__What you should do__
Could you copy every line of the data that contains "eexists"?

[Provided material — start]

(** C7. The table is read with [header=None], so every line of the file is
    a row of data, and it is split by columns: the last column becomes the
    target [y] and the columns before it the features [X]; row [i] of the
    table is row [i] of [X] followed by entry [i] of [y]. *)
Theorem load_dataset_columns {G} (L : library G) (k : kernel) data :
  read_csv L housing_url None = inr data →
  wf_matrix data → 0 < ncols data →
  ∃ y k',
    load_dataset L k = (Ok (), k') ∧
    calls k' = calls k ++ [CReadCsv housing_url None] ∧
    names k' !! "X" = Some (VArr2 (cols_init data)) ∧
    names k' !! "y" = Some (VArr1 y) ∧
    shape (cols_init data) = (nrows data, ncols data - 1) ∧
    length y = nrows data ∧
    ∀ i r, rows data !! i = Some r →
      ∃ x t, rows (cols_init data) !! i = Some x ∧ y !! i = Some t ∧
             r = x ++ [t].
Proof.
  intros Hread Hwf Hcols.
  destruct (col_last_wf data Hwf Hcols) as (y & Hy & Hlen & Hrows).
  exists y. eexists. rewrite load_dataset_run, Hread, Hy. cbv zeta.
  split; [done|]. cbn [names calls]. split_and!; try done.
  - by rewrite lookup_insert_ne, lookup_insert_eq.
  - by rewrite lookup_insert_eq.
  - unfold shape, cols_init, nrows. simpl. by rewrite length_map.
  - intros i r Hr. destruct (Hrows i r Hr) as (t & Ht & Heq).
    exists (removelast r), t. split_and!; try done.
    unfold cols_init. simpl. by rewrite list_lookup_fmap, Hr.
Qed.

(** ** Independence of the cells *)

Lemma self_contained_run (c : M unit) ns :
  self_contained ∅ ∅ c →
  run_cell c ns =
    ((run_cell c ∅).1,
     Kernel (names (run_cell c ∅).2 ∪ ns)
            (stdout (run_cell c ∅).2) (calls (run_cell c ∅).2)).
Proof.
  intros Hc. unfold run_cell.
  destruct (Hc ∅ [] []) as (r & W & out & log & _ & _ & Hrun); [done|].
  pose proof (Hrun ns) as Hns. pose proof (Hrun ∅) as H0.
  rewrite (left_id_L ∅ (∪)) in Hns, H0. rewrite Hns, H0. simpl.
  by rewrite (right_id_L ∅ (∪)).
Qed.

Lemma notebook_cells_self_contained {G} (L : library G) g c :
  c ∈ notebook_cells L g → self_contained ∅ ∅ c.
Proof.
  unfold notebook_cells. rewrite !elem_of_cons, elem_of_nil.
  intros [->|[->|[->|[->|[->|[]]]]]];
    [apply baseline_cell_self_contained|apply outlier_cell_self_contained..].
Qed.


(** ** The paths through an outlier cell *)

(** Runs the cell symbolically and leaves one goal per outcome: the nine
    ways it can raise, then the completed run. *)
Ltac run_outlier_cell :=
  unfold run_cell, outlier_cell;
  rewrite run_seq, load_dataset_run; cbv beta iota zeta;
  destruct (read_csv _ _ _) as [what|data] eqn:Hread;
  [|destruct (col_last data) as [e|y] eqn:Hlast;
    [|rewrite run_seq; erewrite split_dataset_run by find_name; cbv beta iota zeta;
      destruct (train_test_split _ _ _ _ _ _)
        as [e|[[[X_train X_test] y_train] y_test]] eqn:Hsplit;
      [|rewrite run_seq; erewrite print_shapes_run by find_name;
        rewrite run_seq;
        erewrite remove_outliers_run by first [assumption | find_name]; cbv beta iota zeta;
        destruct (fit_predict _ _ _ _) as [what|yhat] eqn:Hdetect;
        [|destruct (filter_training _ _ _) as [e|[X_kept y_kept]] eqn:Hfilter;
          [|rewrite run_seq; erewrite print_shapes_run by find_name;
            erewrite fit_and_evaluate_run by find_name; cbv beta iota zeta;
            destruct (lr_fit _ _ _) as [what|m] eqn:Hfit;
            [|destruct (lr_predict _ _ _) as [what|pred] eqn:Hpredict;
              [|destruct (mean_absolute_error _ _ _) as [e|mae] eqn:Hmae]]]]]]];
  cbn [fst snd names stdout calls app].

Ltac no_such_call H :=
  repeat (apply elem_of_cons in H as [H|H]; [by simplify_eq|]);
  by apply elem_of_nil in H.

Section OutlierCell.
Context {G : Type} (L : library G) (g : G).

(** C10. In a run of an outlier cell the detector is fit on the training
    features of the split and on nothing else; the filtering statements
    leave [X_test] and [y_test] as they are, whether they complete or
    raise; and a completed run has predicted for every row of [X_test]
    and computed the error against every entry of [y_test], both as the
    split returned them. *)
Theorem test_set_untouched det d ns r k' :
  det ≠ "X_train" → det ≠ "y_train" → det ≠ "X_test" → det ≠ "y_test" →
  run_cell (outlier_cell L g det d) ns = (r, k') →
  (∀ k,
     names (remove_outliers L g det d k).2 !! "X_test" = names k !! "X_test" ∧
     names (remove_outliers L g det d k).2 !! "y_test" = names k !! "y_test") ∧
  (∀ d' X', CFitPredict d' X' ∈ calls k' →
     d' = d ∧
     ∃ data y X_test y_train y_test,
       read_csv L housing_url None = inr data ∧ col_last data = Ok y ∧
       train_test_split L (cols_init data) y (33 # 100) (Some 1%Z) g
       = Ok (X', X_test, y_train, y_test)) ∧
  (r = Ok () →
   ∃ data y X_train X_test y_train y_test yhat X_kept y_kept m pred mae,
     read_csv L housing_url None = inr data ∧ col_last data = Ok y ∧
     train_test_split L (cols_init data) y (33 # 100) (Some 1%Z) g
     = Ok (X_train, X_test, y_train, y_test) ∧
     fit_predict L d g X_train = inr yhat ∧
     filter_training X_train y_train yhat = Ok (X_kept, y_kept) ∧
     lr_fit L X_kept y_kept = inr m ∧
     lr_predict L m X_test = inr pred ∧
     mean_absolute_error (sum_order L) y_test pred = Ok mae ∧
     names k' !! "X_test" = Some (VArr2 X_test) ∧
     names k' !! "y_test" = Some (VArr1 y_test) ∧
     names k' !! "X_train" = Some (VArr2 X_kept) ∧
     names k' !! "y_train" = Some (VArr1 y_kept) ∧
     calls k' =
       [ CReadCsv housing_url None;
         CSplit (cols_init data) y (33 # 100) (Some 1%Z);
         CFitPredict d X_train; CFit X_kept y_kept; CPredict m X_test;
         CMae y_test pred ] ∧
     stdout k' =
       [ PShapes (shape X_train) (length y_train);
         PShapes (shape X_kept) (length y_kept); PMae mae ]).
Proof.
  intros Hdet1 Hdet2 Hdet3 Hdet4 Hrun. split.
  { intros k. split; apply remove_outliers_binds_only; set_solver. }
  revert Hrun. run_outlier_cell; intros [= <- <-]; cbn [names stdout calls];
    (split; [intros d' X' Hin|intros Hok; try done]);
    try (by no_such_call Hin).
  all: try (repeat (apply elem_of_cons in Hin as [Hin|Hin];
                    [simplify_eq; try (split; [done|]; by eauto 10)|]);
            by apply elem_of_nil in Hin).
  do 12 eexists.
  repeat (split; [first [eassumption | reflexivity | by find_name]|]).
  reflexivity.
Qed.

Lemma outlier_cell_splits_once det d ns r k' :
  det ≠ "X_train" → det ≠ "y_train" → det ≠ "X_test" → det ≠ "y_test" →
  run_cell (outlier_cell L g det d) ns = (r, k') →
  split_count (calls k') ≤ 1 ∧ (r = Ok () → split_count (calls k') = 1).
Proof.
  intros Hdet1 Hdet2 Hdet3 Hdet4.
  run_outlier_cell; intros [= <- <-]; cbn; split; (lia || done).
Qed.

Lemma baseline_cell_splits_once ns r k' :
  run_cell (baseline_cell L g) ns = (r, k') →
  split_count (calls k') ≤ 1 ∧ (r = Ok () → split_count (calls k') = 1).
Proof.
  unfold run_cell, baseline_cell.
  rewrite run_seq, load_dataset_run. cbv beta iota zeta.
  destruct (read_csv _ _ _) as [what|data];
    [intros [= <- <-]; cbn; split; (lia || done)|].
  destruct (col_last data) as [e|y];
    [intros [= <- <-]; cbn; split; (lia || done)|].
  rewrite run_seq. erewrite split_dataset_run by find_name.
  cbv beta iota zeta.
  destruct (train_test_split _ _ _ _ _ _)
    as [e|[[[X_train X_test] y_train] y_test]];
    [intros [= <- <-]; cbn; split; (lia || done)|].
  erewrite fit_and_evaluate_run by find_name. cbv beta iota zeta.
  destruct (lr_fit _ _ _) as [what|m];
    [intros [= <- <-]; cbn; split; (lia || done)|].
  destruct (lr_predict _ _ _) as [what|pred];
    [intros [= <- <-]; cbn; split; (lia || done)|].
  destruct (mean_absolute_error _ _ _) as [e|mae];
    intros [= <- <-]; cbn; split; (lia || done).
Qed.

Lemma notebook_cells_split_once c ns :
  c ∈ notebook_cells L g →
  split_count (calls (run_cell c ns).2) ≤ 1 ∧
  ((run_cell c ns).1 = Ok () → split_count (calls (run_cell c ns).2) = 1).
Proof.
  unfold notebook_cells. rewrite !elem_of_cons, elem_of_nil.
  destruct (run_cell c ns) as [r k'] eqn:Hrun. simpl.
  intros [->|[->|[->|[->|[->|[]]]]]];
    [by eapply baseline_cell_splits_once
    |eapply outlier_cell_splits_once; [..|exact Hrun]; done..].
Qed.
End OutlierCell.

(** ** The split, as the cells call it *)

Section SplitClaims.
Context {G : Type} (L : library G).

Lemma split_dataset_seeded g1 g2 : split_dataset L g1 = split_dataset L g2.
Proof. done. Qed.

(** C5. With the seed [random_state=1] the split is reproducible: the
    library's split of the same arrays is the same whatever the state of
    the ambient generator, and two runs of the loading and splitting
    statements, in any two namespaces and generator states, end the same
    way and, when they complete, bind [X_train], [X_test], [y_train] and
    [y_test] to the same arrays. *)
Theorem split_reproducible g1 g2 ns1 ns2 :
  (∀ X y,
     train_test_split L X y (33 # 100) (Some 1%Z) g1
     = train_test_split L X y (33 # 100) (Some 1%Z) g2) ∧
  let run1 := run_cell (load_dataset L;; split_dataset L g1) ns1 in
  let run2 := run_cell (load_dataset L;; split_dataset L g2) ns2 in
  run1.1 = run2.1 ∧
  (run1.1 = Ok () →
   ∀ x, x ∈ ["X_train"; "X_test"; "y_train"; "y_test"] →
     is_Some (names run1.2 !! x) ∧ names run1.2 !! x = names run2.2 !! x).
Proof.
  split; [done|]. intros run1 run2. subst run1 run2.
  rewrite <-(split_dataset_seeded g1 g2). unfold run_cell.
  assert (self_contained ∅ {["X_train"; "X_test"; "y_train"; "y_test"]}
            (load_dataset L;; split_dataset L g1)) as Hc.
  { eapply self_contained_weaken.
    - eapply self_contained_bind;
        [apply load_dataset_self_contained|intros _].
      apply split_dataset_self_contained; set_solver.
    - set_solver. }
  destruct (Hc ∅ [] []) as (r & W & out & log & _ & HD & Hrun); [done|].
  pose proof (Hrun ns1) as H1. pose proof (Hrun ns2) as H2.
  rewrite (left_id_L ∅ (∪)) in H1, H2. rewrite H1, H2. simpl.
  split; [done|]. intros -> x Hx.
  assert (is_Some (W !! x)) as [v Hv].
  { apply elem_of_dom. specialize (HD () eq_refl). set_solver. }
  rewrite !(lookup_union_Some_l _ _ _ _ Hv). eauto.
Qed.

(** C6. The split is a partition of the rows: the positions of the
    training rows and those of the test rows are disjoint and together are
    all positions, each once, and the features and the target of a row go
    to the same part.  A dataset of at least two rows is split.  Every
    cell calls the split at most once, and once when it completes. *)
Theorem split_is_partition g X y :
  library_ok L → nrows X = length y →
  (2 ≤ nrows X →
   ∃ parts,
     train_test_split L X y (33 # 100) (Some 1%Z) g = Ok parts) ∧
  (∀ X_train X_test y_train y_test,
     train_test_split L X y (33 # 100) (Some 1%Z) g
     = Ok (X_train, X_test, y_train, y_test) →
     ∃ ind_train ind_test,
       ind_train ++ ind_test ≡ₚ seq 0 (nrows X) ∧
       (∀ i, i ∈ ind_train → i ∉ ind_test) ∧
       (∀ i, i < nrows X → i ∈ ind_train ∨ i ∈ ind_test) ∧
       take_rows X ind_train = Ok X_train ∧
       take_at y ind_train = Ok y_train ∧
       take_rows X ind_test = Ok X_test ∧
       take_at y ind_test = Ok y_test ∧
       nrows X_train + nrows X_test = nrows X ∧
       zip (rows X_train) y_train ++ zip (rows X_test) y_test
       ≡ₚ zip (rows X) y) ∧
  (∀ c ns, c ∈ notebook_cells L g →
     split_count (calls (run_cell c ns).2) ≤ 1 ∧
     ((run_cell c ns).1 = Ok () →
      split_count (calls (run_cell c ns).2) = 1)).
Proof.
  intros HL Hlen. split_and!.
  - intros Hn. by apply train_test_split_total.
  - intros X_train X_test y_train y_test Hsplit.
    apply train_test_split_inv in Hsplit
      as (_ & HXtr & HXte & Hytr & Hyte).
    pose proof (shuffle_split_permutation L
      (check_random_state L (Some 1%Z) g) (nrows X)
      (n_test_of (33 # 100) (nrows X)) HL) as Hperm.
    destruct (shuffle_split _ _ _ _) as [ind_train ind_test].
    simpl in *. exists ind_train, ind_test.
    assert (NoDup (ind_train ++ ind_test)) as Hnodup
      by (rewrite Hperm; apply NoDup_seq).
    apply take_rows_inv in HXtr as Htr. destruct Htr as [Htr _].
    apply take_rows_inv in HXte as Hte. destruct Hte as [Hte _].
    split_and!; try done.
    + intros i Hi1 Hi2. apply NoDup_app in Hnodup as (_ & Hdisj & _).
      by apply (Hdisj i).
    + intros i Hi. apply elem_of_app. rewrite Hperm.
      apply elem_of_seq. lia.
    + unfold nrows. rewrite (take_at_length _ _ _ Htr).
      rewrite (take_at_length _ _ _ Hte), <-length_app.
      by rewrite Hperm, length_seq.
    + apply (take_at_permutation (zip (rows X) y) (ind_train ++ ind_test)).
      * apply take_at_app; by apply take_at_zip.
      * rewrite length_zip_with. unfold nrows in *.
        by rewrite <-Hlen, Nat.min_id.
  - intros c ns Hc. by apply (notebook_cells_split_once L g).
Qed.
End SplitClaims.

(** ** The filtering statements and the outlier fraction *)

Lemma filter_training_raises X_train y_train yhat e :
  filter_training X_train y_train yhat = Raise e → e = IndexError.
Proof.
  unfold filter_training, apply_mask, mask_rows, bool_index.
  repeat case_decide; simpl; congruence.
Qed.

[Provided material — finish]
[Provided material — start]

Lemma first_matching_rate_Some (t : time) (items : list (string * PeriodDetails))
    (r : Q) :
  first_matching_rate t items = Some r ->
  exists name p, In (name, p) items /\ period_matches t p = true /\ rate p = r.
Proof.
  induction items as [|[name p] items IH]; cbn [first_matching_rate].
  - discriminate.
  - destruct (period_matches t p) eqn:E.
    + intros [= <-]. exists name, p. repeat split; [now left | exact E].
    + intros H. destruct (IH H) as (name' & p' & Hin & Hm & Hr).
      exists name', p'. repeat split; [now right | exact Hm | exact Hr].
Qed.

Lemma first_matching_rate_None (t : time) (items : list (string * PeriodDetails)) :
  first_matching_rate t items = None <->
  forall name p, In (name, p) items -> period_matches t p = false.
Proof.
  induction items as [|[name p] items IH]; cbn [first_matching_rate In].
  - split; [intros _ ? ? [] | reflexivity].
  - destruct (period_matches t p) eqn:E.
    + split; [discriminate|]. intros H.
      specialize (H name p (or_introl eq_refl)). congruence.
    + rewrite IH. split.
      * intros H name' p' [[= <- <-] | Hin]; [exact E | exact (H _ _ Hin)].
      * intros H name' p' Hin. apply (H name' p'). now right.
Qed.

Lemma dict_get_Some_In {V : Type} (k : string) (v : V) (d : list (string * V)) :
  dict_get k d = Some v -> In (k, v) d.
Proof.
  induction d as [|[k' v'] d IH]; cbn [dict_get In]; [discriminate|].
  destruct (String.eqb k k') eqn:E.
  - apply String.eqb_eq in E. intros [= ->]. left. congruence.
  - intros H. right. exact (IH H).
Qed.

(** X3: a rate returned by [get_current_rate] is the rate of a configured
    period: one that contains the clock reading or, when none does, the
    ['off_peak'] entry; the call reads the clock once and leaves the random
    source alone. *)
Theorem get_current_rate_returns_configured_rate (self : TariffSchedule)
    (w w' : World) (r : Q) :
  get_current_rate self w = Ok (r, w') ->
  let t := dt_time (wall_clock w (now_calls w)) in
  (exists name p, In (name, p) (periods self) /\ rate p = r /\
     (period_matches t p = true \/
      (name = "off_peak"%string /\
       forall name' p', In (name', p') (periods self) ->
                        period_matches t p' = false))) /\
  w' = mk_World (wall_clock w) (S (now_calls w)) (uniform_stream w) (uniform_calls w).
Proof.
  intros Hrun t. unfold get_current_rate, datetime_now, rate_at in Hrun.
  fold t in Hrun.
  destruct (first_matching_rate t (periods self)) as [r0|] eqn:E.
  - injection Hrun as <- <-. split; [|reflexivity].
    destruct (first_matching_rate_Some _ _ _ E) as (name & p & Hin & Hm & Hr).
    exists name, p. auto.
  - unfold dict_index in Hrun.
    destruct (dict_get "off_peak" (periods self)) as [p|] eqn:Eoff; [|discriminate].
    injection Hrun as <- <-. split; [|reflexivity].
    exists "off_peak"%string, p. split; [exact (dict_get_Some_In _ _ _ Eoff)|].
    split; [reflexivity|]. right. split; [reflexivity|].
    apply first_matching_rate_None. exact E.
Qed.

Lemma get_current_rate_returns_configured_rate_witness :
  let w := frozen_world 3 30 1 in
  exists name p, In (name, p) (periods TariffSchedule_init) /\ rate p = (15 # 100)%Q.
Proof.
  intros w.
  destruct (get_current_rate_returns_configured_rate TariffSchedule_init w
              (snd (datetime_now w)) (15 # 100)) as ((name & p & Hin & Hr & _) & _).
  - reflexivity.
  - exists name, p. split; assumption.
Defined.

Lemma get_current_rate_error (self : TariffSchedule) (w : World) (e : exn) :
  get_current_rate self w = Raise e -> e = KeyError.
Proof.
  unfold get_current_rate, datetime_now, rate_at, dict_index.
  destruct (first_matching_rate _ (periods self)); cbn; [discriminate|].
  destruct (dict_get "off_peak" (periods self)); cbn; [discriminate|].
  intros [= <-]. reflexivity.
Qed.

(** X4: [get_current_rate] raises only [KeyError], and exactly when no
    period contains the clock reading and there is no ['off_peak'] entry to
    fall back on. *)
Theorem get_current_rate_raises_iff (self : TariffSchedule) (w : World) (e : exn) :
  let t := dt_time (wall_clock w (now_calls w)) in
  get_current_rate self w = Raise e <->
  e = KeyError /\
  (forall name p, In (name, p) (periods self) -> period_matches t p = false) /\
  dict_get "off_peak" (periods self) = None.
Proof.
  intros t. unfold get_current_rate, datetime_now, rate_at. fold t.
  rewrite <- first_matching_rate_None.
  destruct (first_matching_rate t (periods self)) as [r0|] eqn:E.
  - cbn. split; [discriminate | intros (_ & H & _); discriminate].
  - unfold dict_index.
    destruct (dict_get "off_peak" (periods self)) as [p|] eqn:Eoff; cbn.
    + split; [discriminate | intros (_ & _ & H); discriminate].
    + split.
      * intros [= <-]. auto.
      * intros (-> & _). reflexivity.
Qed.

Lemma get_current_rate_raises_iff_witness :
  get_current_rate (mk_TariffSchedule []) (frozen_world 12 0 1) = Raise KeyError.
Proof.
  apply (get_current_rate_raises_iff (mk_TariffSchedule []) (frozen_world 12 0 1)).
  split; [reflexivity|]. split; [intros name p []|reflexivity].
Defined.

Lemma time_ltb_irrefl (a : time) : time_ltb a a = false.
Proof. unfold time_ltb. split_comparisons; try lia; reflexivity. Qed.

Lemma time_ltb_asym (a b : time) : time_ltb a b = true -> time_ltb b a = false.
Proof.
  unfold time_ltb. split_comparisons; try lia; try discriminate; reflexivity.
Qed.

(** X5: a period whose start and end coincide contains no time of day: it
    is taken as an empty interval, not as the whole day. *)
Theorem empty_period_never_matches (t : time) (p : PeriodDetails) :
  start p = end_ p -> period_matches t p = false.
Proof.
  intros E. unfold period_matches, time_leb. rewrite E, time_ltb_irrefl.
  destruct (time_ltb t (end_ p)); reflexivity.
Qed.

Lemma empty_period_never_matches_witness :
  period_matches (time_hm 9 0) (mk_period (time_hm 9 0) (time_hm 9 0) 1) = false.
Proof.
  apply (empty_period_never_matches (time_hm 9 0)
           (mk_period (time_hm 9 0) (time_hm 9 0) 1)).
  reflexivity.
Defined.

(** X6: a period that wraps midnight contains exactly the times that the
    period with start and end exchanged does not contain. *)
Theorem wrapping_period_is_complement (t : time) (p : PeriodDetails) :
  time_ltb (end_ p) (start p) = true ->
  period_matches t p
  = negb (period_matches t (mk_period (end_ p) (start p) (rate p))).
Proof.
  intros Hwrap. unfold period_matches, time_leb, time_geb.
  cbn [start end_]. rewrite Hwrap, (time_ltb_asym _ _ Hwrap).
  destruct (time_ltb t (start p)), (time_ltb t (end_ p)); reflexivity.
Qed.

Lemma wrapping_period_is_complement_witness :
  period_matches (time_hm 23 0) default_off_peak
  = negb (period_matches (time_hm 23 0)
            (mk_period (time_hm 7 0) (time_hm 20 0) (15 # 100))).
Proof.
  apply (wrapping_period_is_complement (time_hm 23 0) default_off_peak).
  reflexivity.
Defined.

[Provided material — finish]

__Problem solution__
  exists y. eexists. rewrite load_dataset_run, Hread, Hy. cbv zeta.
  do 12 eexists.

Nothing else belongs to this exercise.